EXERCISE REQUIREMENTS | Write the full listing out again, keeping every line exactly as it is.

· · · · · · ·

(* ===== verification/SupportServices.v ===== *)
(** * Transaction support services

    Models [transaction_support_services.{hpp,cpp}] of
    [src/project/src/transaction/mga]: commit-fence coalescing, the savepoint delta
    manager, the snapshot template cache, the visibility acceleration table, the
    read-after-write overlay and the reservation of statement numbers.  Each class
    is a record of its members; a method takes the object and returns it beside the
    answer. *)

From S2P Require Import Prelude Platform TransactionState Inventory.

(** ** Shared helpers *)

Definition SupportEvidence : Type := list (string * string).

Definition BaseEvidence (service_name : string) : SupportEvidence :=
  [("service", service_name); ("durable_inventory_remains_authority", "true");
   ("support_structure_is_finality_authority", "false")]%string.

Definition MakeTransactionSupportDiagnostic : Status -> string -> string -> string -> DiagnosticRecord :=
  MakeComponentDiagnostic "transaction.mga.support_services".

Definition SupportFindInventoryEntry (inv : LocalTransactionInventory) (local_id : LocalTransactionId)
    : option TransactionInventoryEntry :=
  snd <$> list_find (fun e => e_local_id e = local_id) (inv_entries inv).

Definition IsCommittedOrArchived (e : TransactionInventoryEntry) : bool :=
  HasCommittedInventoryOutcome e && bool_decide (e_commit_sequence e <> 0).

Definition IsStatementReservableState (s : TransactionState) : bool :=
  bool_decide (s = ts_active) || bool_decide (s = ts_read_only_active).

Definition SameTransactionUuid (l r : TypedUuid) : bool :=
  bool_decide (tu_kind l = tu_kind r) && bool_decide (tu_value l = tu_value r).

Definition truth (b : bool) : string := (if b then "true" else "false")%string.

(** The scan for the entry with the greatest mutation sequence among those that
    match: a later entry replaces the best one only when its sequence is greater. *)
Definition newest {A} (sequence : A -> N) (matches : A -> bool) (l : list A) : option A :=
  foldl (fun best x =>
    if negb (matches x) then best
    else match best with
         | None => Some x
         | Some b => if decide (sequence b < sequence x) then Some x else best
         end) None l.

(** The test of both rollbacks: the transaction's entries at or after the savepoint,
    all of them for ordinal zero. *)
Definition at_or_after (savepoint_ordinal entry_ordinal : N) : bool :=
  bool_decide (savepoint_ordinal = 0) || bool_decide (savepoint_ordinal <= entry_ordinal).

(** ** Coalescing of commit fences *)

Record TransactionCommitFenceCoalescingRequest := mkFenceRequest {
  fq_inventory : LocalTransactionInventory;
  fq_inventory_authoritative : bool;
  fq_policy_enabled : bool;
  fq_policy_required : bool;
  fq_allow_commit_fence_coalescing : bool;
  fq_fence_generation : N;
  fq_max_transactions_per_fence : N;
  fq_local_transaction_ids : list LocalTransactionId }.

Record TransactionCommitFenceCoalescingResult := mkFenceResult {
  fr_status : Status;
  fr_accepted : bool;
  fr_fallback_to_individual_fences : bool;
  fr_policy_required : bool;
  fr_coalesced_fence_count : N;
  fr_input_transaction_count : N;
  fr_durable_inventory_remains_authority : bool;
  fr_coalesced_fence_is_finality_authority : bool;
  fr_refusal_reason : string;
  fr_evidence : SupportEvidence;
  fr_diagnostic : DiagnosticRecord }.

· · · · · · ·

OUTPUT FOR THIS TASK |
(* ===== verification/SupportServices.v ===== *)
(** * Transaction support services

    Models [transaction_support_services.{hpp,cpp}] of
    [src/project/src/transaction/mga]: commit-fence coalescing, the savepoint delta
    manager, the snapshot template cache, the visibility acceleration table, the
    read-after-write overlay and the reservation of statement numbers.  Each class
    is a record of its members; a method takes the object and returns it beside the
    answer. *)

From S2P Require Import Prelude Platform TransactionState Inventory.

(** ** Shared helpers *)

Definition SupportEvidence : Type := list (string * string).

Definition BaseEvidence (service_name : string) : SupportEvidence :=
  [("service", service_name); ("durable_inventory_remains_authority", "true");
   ("support_structure_is_finality_authority", "false")]%string.

Definition MakeTransactionSupportDiagnostic : Status -> string -> string -> string -> DiagnosticRecord :=
  MakeComponentDiagnostic "transaction.mga.support_services".

Definition SupportFindInventoryEntry (inv : LocalTransactionInventory) (local_id : LocalTransactionId)
    : option TransactionInventoryEntry :=
  snd <$> list_find (fun e => e_local_id e = local_id) (inv_entries inv).

Definition IsCommittedOrArchived (e : TransactionInventoryEntry) : bool :=
  HasCommittedInventoryOutcome e && bool_decide (e_commit_sequence e <> 0).

Definition IsStatementReservableState (s : TransactionState) : bool :=
  bool_decide (s = ts_active) || bool_decide (s = ts_read_only_active).

Definition SameTransactionUuid (l r : TypedUuid) : bool :=
  bool_decide (tu_kind l = tu_kind r) && bool_decide (tu_value l = tu_value r).

Definition truth (b : bool) : string := (if b then "true" else "false")%string.

(** The scan for the entry with the greatest mutation sequence among those that
    match: a later entry replaces the best one only when its sequence is greater. *)
Definition newest {A} (sequence : A -> N) (matches : A -> bool) (l : list A) : option A :=
  foldl (fun best x =>
    if negb (matches x) then best
    else match best with
         | None => Some x
         | Some b => if decide (sequence b < sequence x) then Some x else best
         end) None l.

(** The test of both rollbacks: the transaction's entries at or after the savepoint,
    all of them for ordinal zero. *)
Definition at_or_after (savepoint_ordinal entry_ordinal : N) : bool :=
  bool_decide (savepoint_ordinal = 0) || bool_decide (savepoint_ordinal <= entry_ordinal).

(** ** Coalescing of commit fences *)

Record TransactionCommitFenceCoalescingRequest := mkFenceRequest {
  fq_inventory : LocalTransactionInventory;
  fq_inventory_authoritative : bool;
  fq_policy_enabled : bool;
  fq_policy_required : bool;
  fq_allow_commit_fence_coalescing : bool;
  fq_fence_generation : N;
  fq_max_transactions_per_fence : N;
  fq_local_transaction_ids : list LocalTransactionId }.

Record TransactionCommitFenceCoalescingResult := mkFenceResult {
  fr_status : Status;
  fr_accepted : bool;
  fr_fallback_to_individual_fences : bool;
  fr_policy_required : bool;
  fr_coalesced_fence_count : N;
  fr_input_transaction_count : N;
  fr_durable_inventory_remains_authority : bool;
  fr_coalesced_fence_is_finality_authority : bool;
  fr_refusal_reason : string;
  fr_evidence : SupportEvidence;
  fr_diagnostic : DiagnosticRecord }.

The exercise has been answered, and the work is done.